WORK ORDER:
In the entries that follow, the lines from the one with "Lemma lock_value_cases w" through the one with "Definition untouched (w" are the ones to write out, exactly and with both ends included. Nothing else should appear.

#### INPUT DATA

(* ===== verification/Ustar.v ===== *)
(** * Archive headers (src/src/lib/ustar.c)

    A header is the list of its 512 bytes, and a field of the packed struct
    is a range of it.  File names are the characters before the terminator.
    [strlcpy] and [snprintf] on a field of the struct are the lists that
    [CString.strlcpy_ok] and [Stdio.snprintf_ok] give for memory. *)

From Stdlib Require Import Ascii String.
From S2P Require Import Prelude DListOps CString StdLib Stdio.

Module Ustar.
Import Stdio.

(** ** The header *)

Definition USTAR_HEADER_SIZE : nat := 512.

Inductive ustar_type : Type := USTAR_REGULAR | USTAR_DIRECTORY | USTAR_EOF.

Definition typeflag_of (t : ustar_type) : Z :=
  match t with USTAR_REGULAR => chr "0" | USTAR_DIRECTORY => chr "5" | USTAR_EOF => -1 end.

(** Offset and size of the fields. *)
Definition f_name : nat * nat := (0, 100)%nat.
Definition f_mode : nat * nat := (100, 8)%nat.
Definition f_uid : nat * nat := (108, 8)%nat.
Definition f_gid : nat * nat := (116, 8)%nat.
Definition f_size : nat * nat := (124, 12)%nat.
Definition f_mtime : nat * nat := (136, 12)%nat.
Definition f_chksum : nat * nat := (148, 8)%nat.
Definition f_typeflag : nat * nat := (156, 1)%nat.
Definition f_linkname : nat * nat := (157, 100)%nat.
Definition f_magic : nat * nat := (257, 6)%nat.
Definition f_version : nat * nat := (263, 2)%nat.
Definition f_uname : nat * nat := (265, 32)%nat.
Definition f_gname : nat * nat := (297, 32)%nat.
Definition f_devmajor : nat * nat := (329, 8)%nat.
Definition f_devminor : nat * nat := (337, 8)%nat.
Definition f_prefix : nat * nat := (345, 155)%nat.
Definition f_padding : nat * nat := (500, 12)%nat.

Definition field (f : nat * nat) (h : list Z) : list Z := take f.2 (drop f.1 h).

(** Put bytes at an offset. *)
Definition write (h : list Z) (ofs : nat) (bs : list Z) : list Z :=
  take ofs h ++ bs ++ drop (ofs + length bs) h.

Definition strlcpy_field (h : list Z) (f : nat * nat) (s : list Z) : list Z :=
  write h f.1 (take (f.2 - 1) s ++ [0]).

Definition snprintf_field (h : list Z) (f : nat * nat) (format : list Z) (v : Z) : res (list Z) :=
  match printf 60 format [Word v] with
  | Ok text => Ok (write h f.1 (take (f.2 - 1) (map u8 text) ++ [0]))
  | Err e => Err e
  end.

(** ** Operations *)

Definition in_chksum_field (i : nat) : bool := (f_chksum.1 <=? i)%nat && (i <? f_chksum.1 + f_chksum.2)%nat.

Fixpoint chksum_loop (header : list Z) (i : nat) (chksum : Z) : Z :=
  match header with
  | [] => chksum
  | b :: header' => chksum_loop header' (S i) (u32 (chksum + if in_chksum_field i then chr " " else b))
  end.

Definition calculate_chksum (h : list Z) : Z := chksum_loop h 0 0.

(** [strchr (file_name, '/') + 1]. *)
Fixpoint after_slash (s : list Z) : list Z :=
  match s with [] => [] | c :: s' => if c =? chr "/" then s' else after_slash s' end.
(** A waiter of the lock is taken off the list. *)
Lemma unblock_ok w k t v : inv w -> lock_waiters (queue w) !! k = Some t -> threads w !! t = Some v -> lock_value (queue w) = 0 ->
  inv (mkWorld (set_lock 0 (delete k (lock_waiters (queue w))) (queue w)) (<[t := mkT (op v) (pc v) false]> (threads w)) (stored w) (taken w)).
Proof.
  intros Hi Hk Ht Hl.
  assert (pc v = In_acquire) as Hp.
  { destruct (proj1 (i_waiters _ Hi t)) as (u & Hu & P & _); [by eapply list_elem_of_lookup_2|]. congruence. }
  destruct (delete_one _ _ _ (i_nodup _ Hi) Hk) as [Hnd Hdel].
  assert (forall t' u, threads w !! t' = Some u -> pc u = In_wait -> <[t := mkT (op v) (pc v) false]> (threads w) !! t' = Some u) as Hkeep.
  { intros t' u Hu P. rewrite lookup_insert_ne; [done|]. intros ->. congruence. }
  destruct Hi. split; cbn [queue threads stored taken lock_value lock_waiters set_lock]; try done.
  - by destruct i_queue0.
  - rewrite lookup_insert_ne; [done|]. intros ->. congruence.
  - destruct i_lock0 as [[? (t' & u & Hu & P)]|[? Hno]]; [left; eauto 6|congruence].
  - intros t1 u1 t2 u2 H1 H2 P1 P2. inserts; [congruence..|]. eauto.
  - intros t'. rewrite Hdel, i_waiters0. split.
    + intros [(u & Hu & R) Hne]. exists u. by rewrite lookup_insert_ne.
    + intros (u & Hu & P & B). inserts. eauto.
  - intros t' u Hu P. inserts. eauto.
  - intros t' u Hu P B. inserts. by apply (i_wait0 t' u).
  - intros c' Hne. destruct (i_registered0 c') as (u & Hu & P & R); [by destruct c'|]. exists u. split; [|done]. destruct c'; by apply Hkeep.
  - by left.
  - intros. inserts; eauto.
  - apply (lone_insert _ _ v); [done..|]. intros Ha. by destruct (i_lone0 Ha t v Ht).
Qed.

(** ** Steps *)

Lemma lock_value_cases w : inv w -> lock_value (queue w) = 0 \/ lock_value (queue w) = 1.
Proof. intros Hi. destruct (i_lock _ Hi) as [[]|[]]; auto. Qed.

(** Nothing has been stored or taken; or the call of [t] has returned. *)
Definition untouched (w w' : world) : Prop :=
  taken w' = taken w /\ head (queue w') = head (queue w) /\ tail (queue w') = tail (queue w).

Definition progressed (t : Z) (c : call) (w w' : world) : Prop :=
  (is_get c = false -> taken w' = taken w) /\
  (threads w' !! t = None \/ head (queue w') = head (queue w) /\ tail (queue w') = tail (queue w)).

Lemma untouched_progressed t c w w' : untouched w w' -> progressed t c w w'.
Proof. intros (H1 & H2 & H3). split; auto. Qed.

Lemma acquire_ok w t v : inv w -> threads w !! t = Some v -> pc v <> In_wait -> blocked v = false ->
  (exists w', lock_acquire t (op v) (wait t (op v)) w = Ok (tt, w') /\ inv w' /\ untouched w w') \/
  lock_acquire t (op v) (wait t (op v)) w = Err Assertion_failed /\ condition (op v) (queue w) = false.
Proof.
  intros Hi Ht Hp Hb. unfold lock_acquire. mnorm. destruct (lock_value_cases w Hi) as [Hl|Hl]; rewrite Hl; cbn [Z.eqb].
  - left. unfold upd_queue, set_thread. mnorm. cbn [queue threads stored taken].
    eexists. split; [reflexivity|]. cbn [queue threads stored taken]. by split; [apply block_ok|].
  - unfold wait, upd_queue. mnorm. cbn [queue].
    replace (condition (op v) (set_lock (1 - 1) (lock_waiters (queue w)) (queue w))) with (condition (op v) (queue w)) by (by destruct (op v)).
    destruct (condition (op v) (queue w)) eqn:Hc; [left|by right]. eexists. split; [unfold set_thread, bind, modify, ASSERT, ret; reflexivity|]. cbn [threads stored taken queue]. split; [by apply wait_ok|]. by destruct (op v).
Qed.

########
#### INPUT DATA

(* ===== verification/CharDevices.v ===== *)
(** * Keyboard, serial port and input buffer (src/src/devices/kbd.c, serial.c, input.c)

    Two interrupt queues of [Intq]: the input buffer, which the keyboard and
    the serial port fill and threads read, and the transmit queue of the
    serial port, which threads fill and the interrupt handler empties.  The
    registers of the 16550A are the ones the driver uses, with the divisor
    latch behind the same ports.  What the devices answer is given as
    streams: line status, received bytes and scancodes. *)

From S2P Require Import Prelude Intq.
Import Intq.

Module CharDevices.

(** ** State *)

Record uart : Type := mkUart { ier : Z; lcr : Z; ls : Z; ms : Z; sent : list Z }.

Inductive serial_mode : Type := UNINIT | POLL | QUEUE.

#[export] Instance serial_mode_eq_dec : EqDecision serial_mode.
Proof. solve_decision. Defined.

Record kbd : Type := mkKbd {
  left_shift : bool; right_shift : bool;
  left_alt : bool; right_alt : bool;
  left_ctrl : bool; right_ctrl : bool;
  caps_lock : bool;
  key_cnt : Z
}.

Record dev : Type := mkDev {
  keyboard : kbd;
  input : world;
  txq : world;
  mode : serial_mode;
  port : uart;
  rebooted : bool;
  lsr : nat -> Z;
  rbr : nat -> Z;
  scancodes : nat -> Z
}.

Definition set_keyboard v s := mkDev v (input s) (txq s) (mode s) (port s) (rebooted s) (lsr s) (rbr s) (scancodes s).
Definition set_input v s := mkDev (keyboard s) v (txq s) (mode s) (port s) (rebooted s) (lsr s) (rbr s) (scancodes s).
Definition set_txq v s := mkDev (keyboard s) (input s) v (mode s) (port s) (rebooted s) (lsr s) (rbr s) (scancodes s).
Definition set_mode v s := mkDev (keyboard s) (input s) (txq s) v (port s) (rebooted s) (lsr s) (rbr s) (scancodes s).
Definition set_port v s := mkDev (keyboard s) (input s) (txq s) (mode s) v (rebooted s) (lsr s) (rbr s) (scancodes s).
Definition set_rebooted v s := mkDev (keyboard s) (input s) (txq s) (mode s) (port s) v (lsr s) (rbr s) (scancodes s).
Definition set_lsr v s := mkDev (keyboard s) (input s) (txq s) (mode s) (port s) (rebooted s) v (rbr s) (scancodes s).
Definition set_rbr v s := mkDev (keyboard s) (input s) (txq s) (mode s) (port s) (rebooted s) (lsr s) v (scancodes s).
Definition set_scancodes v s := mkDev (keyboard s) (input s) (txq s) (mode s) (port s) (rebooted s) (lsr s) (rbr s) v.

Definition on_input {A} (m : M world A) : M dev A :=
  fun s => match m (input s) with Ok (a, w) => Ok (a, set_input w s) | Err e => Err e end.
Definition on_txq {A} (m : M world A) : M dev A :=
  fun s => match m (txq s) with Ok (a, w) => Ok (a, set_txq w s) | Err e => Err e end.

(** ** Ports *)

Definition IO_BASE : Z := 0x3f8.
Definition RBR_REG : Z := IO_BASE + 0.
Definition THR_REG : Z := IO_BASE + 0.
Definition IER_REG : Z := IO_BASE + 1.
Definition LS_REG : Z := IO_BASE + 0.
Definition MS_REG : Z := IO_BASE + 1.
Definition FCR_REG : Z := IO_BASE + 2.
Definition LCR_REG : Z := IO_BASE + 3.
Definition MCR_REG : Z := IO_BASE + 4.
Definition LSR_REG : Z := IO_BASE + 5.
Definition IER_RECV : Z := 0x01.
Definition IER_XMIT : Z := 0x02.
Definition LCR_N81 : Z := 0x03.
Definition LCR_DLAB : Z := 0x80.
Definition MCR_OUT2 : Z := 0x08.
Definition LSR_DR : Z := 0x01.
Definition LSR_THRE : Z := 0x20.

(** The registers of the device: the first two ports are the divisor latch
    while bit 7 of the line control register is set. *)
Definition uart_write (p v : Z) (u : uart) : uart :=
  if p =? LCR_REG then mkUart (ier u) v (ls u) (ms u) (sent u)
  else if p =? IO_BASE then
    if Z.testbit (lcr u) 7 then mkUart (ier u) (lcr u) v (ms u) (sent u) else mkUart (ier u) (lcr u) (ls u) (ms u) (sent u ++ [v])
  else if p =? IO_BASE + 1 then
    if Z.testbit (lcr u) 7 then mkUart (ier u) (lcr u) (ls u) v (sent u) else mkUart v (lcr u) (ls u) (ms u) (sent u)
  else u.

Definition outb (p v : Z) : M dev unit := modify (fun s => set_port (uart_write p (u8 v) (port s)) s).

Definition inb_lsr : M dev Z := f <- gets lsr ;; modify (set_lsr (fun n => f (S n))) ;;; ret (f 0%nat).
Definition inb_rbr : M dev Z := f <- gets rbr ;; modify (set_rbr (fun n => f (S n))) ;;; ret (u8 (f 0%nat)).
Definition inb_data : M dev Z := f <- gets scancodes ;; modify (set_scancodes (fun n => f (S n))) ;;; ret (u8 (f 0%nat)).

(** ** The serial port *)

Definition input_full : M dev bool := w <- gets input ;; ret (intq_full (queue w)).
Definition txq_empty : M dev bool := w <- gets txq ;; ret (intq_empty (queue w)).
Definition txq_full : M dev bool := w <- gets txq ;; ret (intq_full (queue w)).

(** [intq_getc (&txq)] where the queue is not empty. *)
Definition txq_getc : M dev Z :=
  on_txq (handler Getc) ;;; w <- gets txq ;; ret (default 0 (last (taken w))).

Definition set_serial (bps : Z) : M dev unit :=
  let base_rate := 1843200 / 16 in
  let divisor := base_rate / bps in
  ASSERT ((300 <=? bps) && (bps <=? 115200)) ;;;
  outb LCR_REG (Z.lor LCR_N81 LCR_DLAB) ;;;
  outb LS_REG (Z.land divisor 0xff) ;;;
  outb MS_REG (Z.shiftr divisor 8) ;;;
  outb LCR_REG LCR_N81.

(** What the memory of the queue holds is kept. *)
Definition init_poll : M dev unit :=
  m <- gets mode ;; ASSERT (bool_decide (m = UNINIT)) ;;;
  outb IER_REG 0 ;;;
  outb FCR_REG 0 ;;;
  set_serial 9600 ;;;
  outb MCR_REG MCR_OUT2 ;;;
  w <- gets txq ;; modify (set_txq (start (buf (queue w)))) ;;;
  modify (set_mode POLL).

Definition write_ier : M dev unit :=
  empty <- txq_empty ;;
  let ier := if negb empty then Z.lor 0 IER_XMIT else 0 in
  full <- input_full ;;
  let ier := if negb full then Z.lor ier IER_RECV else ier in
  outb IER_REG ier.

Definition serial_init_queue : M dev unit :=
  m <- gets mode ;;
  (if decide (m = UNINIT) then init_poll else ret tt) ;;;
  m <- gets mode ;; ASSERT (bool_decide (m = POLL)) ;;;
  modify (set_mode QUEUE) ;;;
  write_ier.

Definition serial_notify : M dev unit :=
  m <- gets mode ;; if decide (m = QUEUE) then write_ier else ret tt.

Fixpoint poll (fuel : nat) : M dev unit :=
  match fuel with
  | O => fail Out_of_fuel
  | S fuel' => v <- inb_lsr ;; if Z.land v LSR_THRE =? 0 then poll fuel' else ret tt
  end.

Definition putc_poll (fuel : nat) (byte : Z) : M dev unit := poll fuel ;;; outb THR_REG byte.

########

EXPECTED ANSWER:
Lemma lock_value_cases w : inv w -> lock_value (queue w) = 0 \/ lock_value (queue w) = 1.
Proof. intros Hi. destruct (i_lock _ Hi) as [[]|[]]; auto. Qed.

(** Nothing has been stored or taken; or the call of [t] has returned. *)
Definition untouched (w w' : world) : Prop :=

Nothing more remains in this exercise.